During Queen Victoria’s marriage to Albert the Royal Family began a tradition of laying out their Christmas (and birthday) gifts for each other on present tables, first at Windsor Castle and then, in the later years of Victoria’s life, at Osborne House on the Isle of Wight. This tradition continued under Queen Elizabeth II, who usually celebrated Christmas at Sandringham, and Harry describes how one year he approached his presents, and decided to open the smallest one first, a gift from his great aunt, Princess Margaret.
I tore off the paper. It was … A biro?
I said: ‘Oh. A biro. Wow.’
She said: ‘Yes. A biro.’
But it wasn’t just any biro, she pointed out.
It had a tiny rubber fish wrapped around it.
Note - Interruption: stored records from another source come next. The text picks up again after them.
(* ===== verification/_CoqProject ===== *)
-Q . S2P
Prelude.v
Core.v
CoreProofs.v
Sha256.v
Wal.v
ClusterBase.v
RaftStore.v
RaftInvariant.v
RaftSafety.v
RaftRuntime.v
RuntimeProofs.v
RuntimeTheorems.v
Placement.v
PlacementProofs.v
Rebalance.v
RebalanceProofs.v
BarrierProofs.v
Distance.v
Float.v
Bitmap.v
Posting.v
Metadata.v
MetadataProofs.v
Persistence.v
PersistenceProofs.v
TopK.v
Index.v
Flat.v
Segment.v
SegmentProofs.v
Filters.v
Instances.v
Shard.v
ShardProofs.v
ShardGenerations.v
Collection.v
CollectionProofs.v
Lexical.v
LexicalProofs.v
BinaryIndex.v
Hybrid.v
HybridProofs.v
NamedSearch.v
StoreTheorems.v
Compaction.v
Column.v
Json.v
SegmentFiles.v
JsonInstances.v
Multisegment.v
SegmentIO.v
ViewProofs.v
MappedViews.v
StorageTheorems.v
MappedIndex.v
Sealed.v
SealedProofs.v
Checkpoint.v
CheckpointProofs.v
Engine.v
EngineState.v
EngineCheckpoint.v
EngineMutations.v
EngineInstances.v
EngineTheorems.v
Hnsw.v
HnswSearch.v
HnswPool.v
HnswProofs.v
HnswPoolSafety.v
HnswIndex.v
HnswQuery.v
HnswGraph.v
HnswInstances.v
Ownership.v
Replication.v
ReplicaNodes.v
ReplicaProtocol.v
ReplicaTheorems.v
ReplicaInstances.v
I said: ‘Oh. A fish biro! OK.’
I told myself: That is cold-blooded.
There is so much that one might unpack from this stilted exchange! Does Harry’s ‘Wow’ express the universal sense of confusion and disappointment we have all experienced upon receiving a perplexing gift? Or is it testament to the stoic, self-restraint instilled by an Eton education? And was it really a biro? The name of the Hungarian inventor of the first commercially successful ballpoint pen has, after all, like the terms ‘hoover’, ‘xerox’, and ‘heroin’, become genericised.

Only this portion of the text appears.